(Data excerpts)
(** ** Leaving continuous mode *)

Lemma continuous_mode_interrupt_cleanup_witness :
  exists post,
    after_interrupt (trace (continuous_mode (interrupt_in_sleep 4) 2 init)) = Some post /\
    sent post = [all_off_payload].
Proof.
  destruct (after_interrupt (trace (continuous_mode (interrupt_in_sleep 4) 2 init)))
    as [post |] eqn:E.
  - exists post. split; [reflexivity |].
    exact (continuous_mode_interrupt_cleanup (interrupt_in_sleep 4) 2 init post E).
  - vm_compute in E. discriminate E.
Defined.










(** ** Commands and waits, in order *)

Lemma timeline_app (t1 t2 : list event) :
  timeline (t1 ++ t2) = add_timeline (timeline t1) (timeline t2).
Proof. unfold timeline, add_timeline. rewrite controls_app, waits_app. reflexivity. Qed.

Lemma returns_print_tl (x : string) :
  returns (print x) (fun _ t => timeline t = ([], [])).
Proof. intro s. exists tt. split; reflexivity. Qed.

Lemma returns_incr_cycle_count_tl :
  returns incr_cycle_count (fun _ t => timeline t = ([], [])).
Proof. intro s. exists tt. split; reflexivity. Qed.

Lemma returns_get_cycle_count_tl :
  returns get_cycle_count (fun _ t => timeline t = ([], [])).
Proof. intro s. exists (cycle_count s). split; reflexivity. Qed.

(** Brings the timeline of a trace put together from described parts to
    the sum of their timelines. *)
Ltac timelines :=
  cbv beta in *;
  rewrite ?timeline_app;
  repeat match goal with
         | H : timeline _ = _ |- _ => rewrite H; clear H
         end;
  cbn [add_timeline app].

Section UndisturbedTimeline.

Variable w : World.
Hypothesis Hw : undisturbed w.
(** * Subscription lifecycle of the meal-plan application

    A shallow embedding of the route handlers that keep the local
    [Profile] and [Subscription] tables consistent with the payment
    provider, together with the properties the specification states
    about them.

    Conventions of the embedding:
    - a JavaScript [Date] is its time value, the number of milliseconds
      since the epoch, as a [Z]; the handlers run on a server whose
      local time is UTC ([JSDate]), and what a monthly or a yearly
      period comes to is stated for a server in any zone that keeps a
      fixed offset from UTC ([JSDateLocal]);
    - every handler invocation reads the clock once: the argument [now]
      stands for each [new Date()] of that invocation;
    - a JSON field that is missing, [null] or [undefined] is [None]
      where the code only tests it for truthiness or compares it with a
      string; where the code renders a field of a request body as text
      or hands it to the store, the missing field, [null] and the string
      are kept apart ([Field]); the empty string is falsy as in
      JavaScript;
    - the persistence layer is the pair of tables of the Prisma schema,
      kept as lists in insertion order, with the schema's unique and
      foreign-key constraints checked where Prisma checks them;
    - the payment provider is an oracle (what each SDK call answers)
      and a log of the calls that were sent to it. *)

From Stdlib Require Import ZArith String List Bool Lia Ascii.
Import ListNotations.
Local Open Scope string_scope.
Local Open Scope Z_scope.

(* ================================================================== *)
(** * JavaScript dates *)
(* ================================================================== *)

Module JSDate.

Definition msPerDay : Z := 86400000.

Definition Day (t : Z) : Z := t / msPerDay.
Definition TimeWithinDay (t : Z) : Z := t mod msPerDay.

(** The proleptic Gregorian calendar, counted in 400-year eras of
    146097 days that start on 1 March: a day of an era against its
    year of the era, month (1..12) and day of the month. *)
Definition civil_of_doe (doe : Z) : Z * Z * Z :=
  let yoe := (doe - doe / 1460 + doe / 36524 - doe / 146096) / 365 in
  let doy := doe - (365 * yoe + yoe / 4 - yoe / 100) in
  let mp := (5 * doy + 2) / 153 in
  let d := doy - (153 * mp + 2) / 5 + 1 in
  let m := if mp <? 10 then mp + 3 else mp - 9 in
  (yoe, m, d).
(** ffmpeg is not installed. *)
Definition no_ffmpeg : World :=
  {| which := fun name => negb (String.eqb name "ffmpeg");
     check_output := check_output healthy;
     getsize := getsize healthy;
     Popen := Popen healthy;
     listdir := listdir healthy;
     time := time healthy;
     uuid4_hex := uuid4_hex healthy |}.




(** A file whose duration reads as zero, of 1000 bytes, with no positive
    declared bitrate. *)
Definition zero_duration : World :=
  world (Ok ("0" ++ newline)) (Ok ("0.000000" ++ newline)) (Ok 1000)
        (Ok (ffmpeg_ok [])) (Ok []).

Definition run (w : World) : list Job :=
  Worker.history (App.run_job w cfg clip 5 None) (job0 w).

End Samples.

(** * Properties *)

(** ** Arithmetic of [max] and [min] *)

Section MinMax.

Local Open Scope Q_scope.

Lemma max_is_Qmax (a b : Q) : Builtins.max a b == Qmax a b.
Proof.
  unfold Builtins.max. destruct (Qcompare a b) eqn:E.
  - apply Qeq_alt in E. rewrite E. symmetry. apply Q.max_id.
  - apply Qlt_alt in E. symmetry. apply Q.max_r. now apply Qlt_le_weak.
  - apply Qgt_alt in E. symmetry. apply Q.max_l. now apply Qlt_le_weak.
Qed.

Lemma min_is_Qmin (a b : Q) : Builtins.min a b == Qmin a b.
Proof.
  unfold Builtins.min. destruct (Qcompare b a) eqn:E.
  - apply Qeq_alt in E. rewrite E. symmetry. apply Q.min_id.
  - apply Qlt_alt in E. symmetry. apply Q.min_r. now apply Qlt_le_weak.
  - apply Qgt_alt in E. symmetry. apply Q.min_l. now apply Qlt_le_weak.
Qed.

Lemma max_ge_l (a b : Q) : a <= Builtins.max a b.
Proof. rewrite max_is_Qmax. apply Q.le_max_l. Qed.



Lemma min_le_r (a b : Q) : Builtins.min a b <= b.
Proof. rewrite min_is_Qmin. apply Q.le_min_r. Qed.




End MinMax.

(** ** The segment-time estimator *)


(** ** Rules for runs of the worker *)

Section Rules.

Import Spec.

Variable R : Job -> Job -> Prop.

Lemma current_cons (j x : Job) (l : list Job) :
  Worker.current j (x :: l) = Worker.current x l.
Proof.
  unfold Worker.current. revert j x. induction l as [|y l IH]; intros j x; [reflexivity|].
  change (List.last (x :: y :: l) j) with (List.last (y :: l) j).
  now rewrite (IH j y), (IH x y).
Qed.

Lemma current_app (j : Job) (l1 l2 : list Job) :
  Worker.current j (l1 ++ l2) = Worker.current (Worker.current j l1) l2.
Proof.
  revert j. induction l1 as [|x l1 IH]; intros j; [reflexivity|].
  rewrite <- app_comm_cons, !current_cons. apply IH.
Qed.

Lemma chain_app (j : Job) (l1 l2 : list Job) :
  chain R j l1 -> chain R (Worker.current j l1) l2 -> chain R j (l1 ++ l2).
Proof.
  revert j. induction l1 as [|x l1 IH]; intros j H1 H2; [exact H2|].
  destruct H1 as [Hx H1]. rewrite current_cons in H2.
  split; [exact Hx|]. now apply IH.
Qed.

Lemma chain_Sorted (j : Job) (l : list Job) : chain R j l -> Sorted R (j :: l).
Proof.
  revert j. induction l as [|x l IH]; intros j H.
  - repeat constructor.
  - destruct H as [Hx H]. constructor; [now apply IH|now constructor].
Qed.

Lemma triple_ret {A} (P : Job -> Prop) (a : A) :
  triple R P (Worker.ret a) (fun r j => r = Ok a /\ P j).
Proof. intros j H. cbn. auto. Qed.

Lemma triple_lift {A} (P : Job -> Prop) (r : result A) :
  triple R P (lift r) (fun r' j => r' = r /\ P j).
Proof. intros j H. cbn. auto. Qed.

Lemma triple_write (P Q : Job -> Prop) (f : Job -> Job) :
  (forall j, P j -> R j (f j) /\ Q (f j)) ->
  triple R P (write f) (fun r j => r = Ok tt /\ Q j).
Proof. intros H j Hj. destruct (H j Hj). cbn. auto. Qed.

Lemma triple_bind {A B} (P : Job -> Prop) (Q1 : result A -> Job -> Prop)
    (Q : result B -> Job -> Prop) (m : W A) (k : A -> W B) :
  triple R P m Q1 ->
  (forall a, triple R (Q1 (Ok a)) (k a) Q) ->
  (forall e j, Q1 (Raise e) j -> Q (Raise e) j) ->
  triple R P (Worker.bind m k) Q.
Proof.
  intros Hm Hk He j Hj. unfold Worker.bind.
  destruct (Hm j Hj) as [C1 Q1j]. destruct (m j) as [l1 [a|e]]; cbn in *.
  - destruct (Hk a _ Q1j) as [C2 Q2]. destruct (k a (Worker.current j l1)) as [l2 r2].
    cbn in *. rewrite current_app. split; [now apply chain_app|exact Q2].
  - split; [exact C1|now apply He].
Qed.

Lemma triple_try_except {A} (P : Job -> Prop) (Q1 Q : result A -> Job -> Prop)
    (m : W A) (h : exn -> W A) :
  triple R P m Q1 ->
  (forall a j, Q1 (Ok a) j -> Q (Ok a) j) ->
  (forall e, triple R (Q1 (Raise e)) (h e) Q) ->
  triple R P (try_except m h) Q.
Proof.
  intros Hm Hok Hh j Hj. unfold try_except.
  destruct (Hm j Hj) as [C1 Q1j]. destruct (m j) as [l1 [a|e]]; cbn in *.
  - split; [exact C1|now apply Hok].
  - destruct (Hh e _ Q1j) as [C2 Q2]. destruct (h e (Worker.current j l1)) as [l2 r2].
    cbn in *. rewrite current_app. split; [now apply chain_app|exact Q2].
Qed.

Lemma triple_consequence {A} (P P' : Job -> Prop) (Q Q' : result A -> Job -> Prop)
    (m : W A) :
  triple R P m Q ->
  (forall j, P' j -> P j) ->
  (forall r j, Q r j -> Q' r j) ->
  triple R P' m Q'.
Proof. intros H HP HQ j Hj. destruct (H j (HP j Hj)). split; auto. Qed.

_WHAT IS REQUIRED_: Give back exactly the lines from the beginning of the records through the line containing "cbn [add_timeline app].", and only those.

_FINAL ANSWER_:
(** ** Leaving continuous mode *)

Lemma continuous_mode_interrupt_cleanup_witness :
  exists post,
    after_interrupt (trace (continuous_mode (interrupt_in_sleep 4) 2 init)) = Some post /\
    sent post = [all_off_payload].
Proof.
  destruct (after_interrupt (trace (continuous_mode (interrupt_in_sleep 4) 2 init)))
    as [post |] eqn:E.
  - exists post. split; [reflexivity |].
    exact (continuous_mode_interrupt_cleanup (interrupt_in_sleep 4) 2 init post E).
  - vm_compute in E. discriminate E.
Defined.










(** ** Commands and waits, in order *)

Lemma timeline_app (t1 t2 : list event) :
  timeline (t1 ++ t2) = add_timeline (timeline t1) (timeline t2).
Proof. unfold timeline, add_timeline. rewrite controls_app, waits_app. reflexivity. Qed.

Lemma returns_print_tl (x : string) :
  returns (print x) (fun _ t => timeline t = ([], [])).
Proof. intro s. exists tt. split; reflexivity. Qed.

Lemma returns_incr_cycle_count_tl :
  returns incr_cycle_count (fun _ t => timeline t = ([], [])).
Proof. intro s. exists tt. split; reflexivity. Qed.

Lemma returns_get_cycle_count_tl :
  returns get_cycle_count (fun _ t => timeline t = ([], [])).
Proof. intro s. exists (cycle_count s). split; reflexivity. Qed.

(** Brings the timeline of a trace put together from described parts to
    the sum of their timelines. *)
Ltac timelines :=
  cbv beta in *;
  rewrite ?timeline_app;
  repeat match goal with
         | H : timeline _ = _ |- _ => rewrite H; clear H
         end;
  cbn [add_timeline app].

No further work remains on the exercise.